Semoy Kee-Ann Hackett (born 27 November 1988) is a Tobagonian track and field sprint athlete who competed collegiately at Louisiana State University. Her personal best in the 100m is 11.09, and 22.49 in 200m.

Hackett represented Trinidad and Tobago at the 2008 Summer Olympics in Beijing. She competed at the 100 metres sprint and placed fourth in her first round heat, which normally meant elimination. However, her time of 11.53 seconds was among the ten fastest losing times and she qualified for the second round. There she failed to qualify for the semi finals as her time of 11.46 was the sixth time of her race.
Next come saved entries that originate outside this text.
(** * CacheUtil.js: the TTMS two-tier fetch cache, embedded in Rocq

    The JavaScript module [CacheUtil] keeps a memory tier ([memoryCache]),
    an in-flight registry ([inflight]), hit/miss statistics and a
    circuit-breaker flag in its closure, and talks to two host
    collaborators: [localStorage] and [fetch].  JavaScript runs one
    synchronous segment at a time, so the embedding is a state machine
    over a [World]: one transition per synchronous segment of the
    source (a call of [cachedFetch] up to its first suspension, the
    continuation that runs when a network response arrives, a call of
    [clearCache], ...).

    Conventions of the embedding:
    - [Date.now()] is an input of each transition, one reading per
      segment;
    - [await fetch(url)] followed by [await response.text()] is one
      network operation with one answer, a [NetResult];
    - strings are strings of characters below 256, which is what [btoa]
      accepts (line 72); every statement about a URL is about such a
      URL, and [getCacheKey_units] has the case that [btoa] refuses;
    - [console] output is left out;
    - calls to the host ([fetch], [getItem], [setItem], [removeItem]) are
      counted in [calls], so that "does not read" and "tries once more"
      can be stated. *)

From Stdlib Require Import ZArith Ascii String Lia.
From stdpp Require Import base strings gmap list pretty.

Open Scope Z_scope.
Open Scope string_scope.

#[local] Set Warnings "-register-all".

(** ** Values *)

(** JSON payloads.  The cache never computes with a payload: it stores
    it, hands it back, and tests it for truthiness once (line 145).
    Numbers are carried as integers. *)
Inductive JSON : Type :=
| JNull
| JBool (b : bool)
| JNum (n : Z)
| JStr (s : string)
| JArr (items : list JSON)
| JObj (fields : list (string * JSON)).

(** JavaScript truthiness of a JSON value. *)
Definition truthy (v : JSON) : bool :=
  match v with
  | JNull => false
  | JBool b => b
  | JNum n => negb (n =? 0)%Z
  | JStr s => negb (String.eqb s "")
  | JArr _ | JObj _ => true
  end.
Together with Wanda Hutson, Ayanna Hutchinson and Kelly-Ann Baptiste she also took part in the 4x100 metres relay. In their first round heat they did not finish and were eliminated due to a mistake with the baton exchange.

Hackett ran a relay at the 2011 World Championships in Athletics, but was retrospectively disqualified and banned for six months because of a failed drugs test for Methylhexaneamine at the National Championships.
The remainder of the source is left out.